A decade after issuing clinical practice guidelines for influenza, the Infectious Diseases Society of America has issued updated recommendations for health care professionals related to the diagnosis, treatment, prevention, and outbreak management of seasonal flu. The reissued guidelines reflect the approval of new antiviral drugs that can reduce the duration and severity of the flu; improvements in flu-testing products; and a new acknowledgement of risk factors that could portend disease severity.

“The previous guidelines were written in 2008, just before the 2009 influenza epidemic,” Andrew Pavia, MD, professor and chief of infectious disease at the University of Utah in Salt Lake City and a member of the committee responsible for writing the guidelines, told Contagion®. “And we’ve learned a great deal since then.”

There were 3 main factors driving the new guidelines, he said. One is that more people are at high risk of influenza complications than previously thought. Pregnant women who contract the flu can suffer serious illness due to alterations in the immune system, as well as the lungs and heart, according to the US Centers for Disease Control and Prevention. Fever, which often goes along with the flu, can cause defects in the fetus. Also at risk are people who are morbidly obese, possibly due to obesity’s role in systemic inflammation.

“The second thing that’s changed has been the landscape of testing,” Dr. Pavia said. In the past, testing for the flu could be problematic, with results taking a long time and a high rate of false negatives. Now, he claims, it’s a whole different ball game: “There are a number of platforms that do rapid PCR (polymerase chain reaction). They’re much more accurate and can give results in 20 minutes to an hour.”
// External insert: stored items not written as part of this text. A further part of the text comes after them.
(** The experiments of a table, distinct and sorted: the index of every
    per-experiment Series. *)
Lemma by_experiment_keys agg :
  by_experiment agg
  = map (fun k => (k, Spec.rows_of agg k))
        (sort_by String.leb (unique String.eqb (present_keys exp_key agg))).
Proof. reflexivity. Qed.

Lemma grouped_keys {A} (f : list Agg.row -> A) agg :
  grouped f agg
  = map (fun k => (k, f (Spec.rows_of agg k)))
        (sort_by String.leb (unique String.eqb (present_keys exp_key agg))).
Proof.
  unfold grouped. rewrite by_experiment_keys, map_map. reflexivity.
Qed.

Section Keyed.
Variable keys : list string.

Lemma assoc_keyed {A} (F : string -> A) k :
  In k keys -> assoc k (map (fun k => (k, F k)) keys) = Some (F k).
Proof.
  induction keys as [| a l IH]; cbn; [tauto |].
  destruct (String.eqb_spec k a) as [-> | N]; [reflexivity |].
  intros [E | H]; [congruence | exact (IH H)].
Qed.

(** Two Series with the same index combine cell by cell. *)
Lemma zip_with_keyed {A B C} (op : A -> option B -> C)
  (F : string -> A) (G : string -> B) :
  zip_with op (map (fun k => (k, F k)) keys) (map (fun k => (k, G k)) keys)
  = map (fun k => (k, op (F k) (Some (G k)))) keys.
Proof.
  unfold zip_with. rewrite map_map. apply map_ext_in. intros k Hk. cbn.
  rewrite (assoc_keyed G k Hk). reflexivity.
Qed.

Lemma nth_keyed {A} (F : string -> A) i d :
  i < List.length keys ->
  nth i (values (map (fun k => (k, F k)) keys)) d = F (nth i keys ""%string).
Proof.
  intros Hi. unfold values. rewrite map_map. cbn.
  rewrite (nth_indep _ d (F ""%string)) by (rewrite length_map; exact Hi).
  apply map_nth.
Qed.

End Keyed.

Lemma map_nth_seq {A} (l : list A) d :
  map (fun i => nth i l d) (seq 0 (List.length l)) = l.
Proof.
  induction l as [| x l IH]; [reflexivity |].
  cbn [List.length seq map nth]. f_equal.
  rewrite <- seq_shift, map_map. exact IH.
Qed.


Lemma summary_frame_index agg served_mode :
  map Summary.experiment (summary_frame agg served_mode)
  = sort_by String.leb (unique String.eqb (present_keys exp_key agg)).
Proof.
  unfold summary_frame. cbv zeta. rewrite map_map.
  cbn [Summary.experiment]. rewrite map_nth_seq.
  rewrite grouped_keys, map_map. cbn [fst]. apply map_id.
Qed.



(** The summary is the assembled frame with the baseline column filled in
    and its rows reordered. *)
Lemma build_summary_rows agg served_mode cap_served baseline s :
  In s (_build_summary_across_qps agg served_mode cap_served baseline) ->
  exists r d, In r (summary_frame agg served_mode) /\ s = set_delta r d.
Proof.
  unfold _build_summary_across_qps. destruct agg as [| a agg]; [intros [] |].
  intros H. apply sort_by_In in H. apply in_map_iff in H.
  destruct H as (r & <- & Hr). eauto.
Qed.


(** ** The overall value of one experiment *)








Example summary_of_stage_df :
  map (fun s => (Summary.experiment s, Summary.successes s,
                 Summary.ttft_mean_s_overall s))
      (_build_summary_across_qps
         (aggregate_per_qps Ex.stage_df "total" true) "total" true None)
  = [ ("expB", 5%Z, Num (5 # 20)); ("expA", 8%Z, Num (9 # 16)) ].
Proof. vm_compute. reflexivity. Qed.

(* ------------------------------------------------------------------ *)
(** * More on the per-request file *)

Lemma handle_request_not_counted lib obj s :
  Spec.counted obj = false -> handle_request lib obj s = (s, Ok tt).
Proof.
  unfold Spec.counted, handle_request.
  destruct obj as [| b | x | t | items | members | p |]; cbn;
    try reflexivity.
  unfold bindS, lift. cbn.
  destruct (assoc "error" members) as [[] |]; cbn; try reflexivity; discriminate.
Qed.

(** X1.  Requests that are not dicts or that carry a non-null [error] are
    ignored: the scan of a list of requests ends in the same state, normally
    or not, as the scan of the list without them. *)
Theorem failed_requests_ignored lib objs s :
  for_each (handle_request lib) objs s
  = for_each (handle_request lib) (filter Spec.counted objs) s.
Proof.
  revert s. induction objs as [| obj objs IH]; intros s; [reflexivity |].
  cbn [filter]. destruct (Spec.counted obj) eqn:C.
  - cbn [for_each]. unfold bindS.
    destruct (handle_request lib obj s) as [s' [[] | e]]; [apply IH | reflexivity].
  - cbn [for_each]. unfold bindS.
    rewrite (handle_request_not_counted lib obj s C). apply IH.
Qed.

(** X2.  An exception raised while a request is handled ends the scan: the
    requests that follow it in the file change nothing, neither the totals
    nor the samples. *)
Theorem exception_ends_scan {A} (body : A -> St unit) before bad after s s1 s2 e :
  for_each body before s = (s1, Ok tt) ->
  body bad s1 = (s2, Raise e) ->
  for_each body (before ++ bad :: after) s = (s2, Raise e).
Proof.
  revert s. induction before as [| x before IH]; intros s H1 H2.
  - cbn in H1. injection H1 as ->. cbn [List.app for_each]. unfold bindS.
    rewrite H2. reflexivity.
  - cbn [List.app for_each] in *. unfold bindS in *.
    destruct (body x s) as [s' [[] | e']]; [| discriminate H1].
    apply IH; assumption.
Qed.

Lemma exception_ends_scan_witness :
  exists s1 s2 e,
    for_each (handle_request Ex.lib) [Ex.request_doc] init_state = (s1, Ok tt)
    /\ handle_request Ex.lib Ex.bad_request_doc s1 = (s2, Raise e)
    /\ for_each (handle_request Ex.lib)
         ([Ex.request_doc] ++ Ex.bad_request_doc :: [Ex.request_doc]) init_state
       = (s2, Raise e)
    /\ in_total s2 = 8%Z.
Proof.
  destruct (for_each (handle_request Ex.lib) [Ex.request_doc] init_state)
    as [s1 r1] eqn:E1.
  destruct (handle_request Ex.lib Ex.bad_request_doc s1) as [s2 r2] eqn:E2.
  assert (R1 : r1 = Ok tt).
  { vm_compute in E1. injection E1 as _ <-. reflexivity. }
  subst r1.
  assert (R2 : r2 = Raise ValueError /\ in_total s2 = 8%Z).
  { vm_compute in E1. injection E1 as <-. vm_compute in E2.
    injection E2 as <- <-. split; reflexivity. }
  destruct R2 as [-> I].
  exists s1, s2, ValueError.
  split; [reflexivity |]. split; [exact E2 |]. split; [| exact I].
  exact (exception_ends_scan (handle_request Ex.lib) [Ex.request_doc]
           Ex.bad_request_doc [Ex.request_doc] init_state s1 s2 ValueError E1 E2).
Defined.

(** ** Token times *)

Lemma every_other_paired ts :
  every_other (Spec.paired ts) = map JNum ts.
Proof.
  induction ts as [| t ts IH]; [reflexivity |].
  cbn [Spec.paired flat_map List.app every_other map]. f_equal. exact IH.
Qed.

(** X3.  When an emitter logs every token time twice, as a start/end pair, the
    token start times that are used hold each time once. *)
Theorem token_starts_of_paired ts :
  token_starts_of (Spec.paired ts) = map JNum ts.
Proof.
  destruct ts as [| t ts]; [reflexivity |].
  unfold token_starts_of.
  change (Spec.paired (t :: ts)) with (JNum t :: JNum t :: Spec.paired ts).
  cbn [py_eq].
  assert (E : Qeq_bool t t = true) by (apply Qeq_bool_iff; reflexivity).
  rewrite E.
  change (JNum t :: JNum t :: Spec.paired ts) with (Spec.paired (t :: ts)).
  apply every_other_paired.
Qed.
The third leg of this effort has to do with a better understanding of antiviral medications. Antivirals have proven very effective for hospitalized patients who are considered to be at high risk for complications, but the new guidelines suggest that high-risk patients be given antivirals whether they’re admitted to the hospital or not. Antiviral drugs may also be offered to patients who are not at high risk for complications if they’ve suffered symptoms for no more than 2 days, or if they live with or are caregivers for people who are at high risk for complications.

The guidelines state that antivirals may be given as a preventive measure for people who don’t have the flu, such as during outbreaks in institutional settings that have a number of high-risk residents. The drugs also may be administered to very high-risk individuals during the typical flu season, such as infants and adults who are severely immunocompromised and/or who cannot receive the flu vaccine.

Oseltamivir, known by the brand name Tamiflu, is a commonly prescribed antiviral medication, but there are newer arrivals. Peramivir was approved by the US Food and Drug Administration in 2014 to treat adults and in 2017 for children aged 2 and older. It is a 1-dose intravenous medication roughly equal in effectiveness to oseltamivir. “What we say about peramivir is that it’s an alternative for patients who can’t take oral medication or can’t tolerate oral medication,” Dr. Pavia said. The newest antiviral drug on the market, baloxavir marboxil, was approved last October for patients aged 12 and up and looks to be “at least as effective as Tamiflu,” he stated.

According to Dr. Pavia, ongoing studies suggest that doctors are often slow to prescribe antiviral drugs to hospital patients with the flu. His hope, and that of his colleagues, is that these revised guidelines will encourage more clinicians to consider and prescribe antivirals to patients who might benefit from them.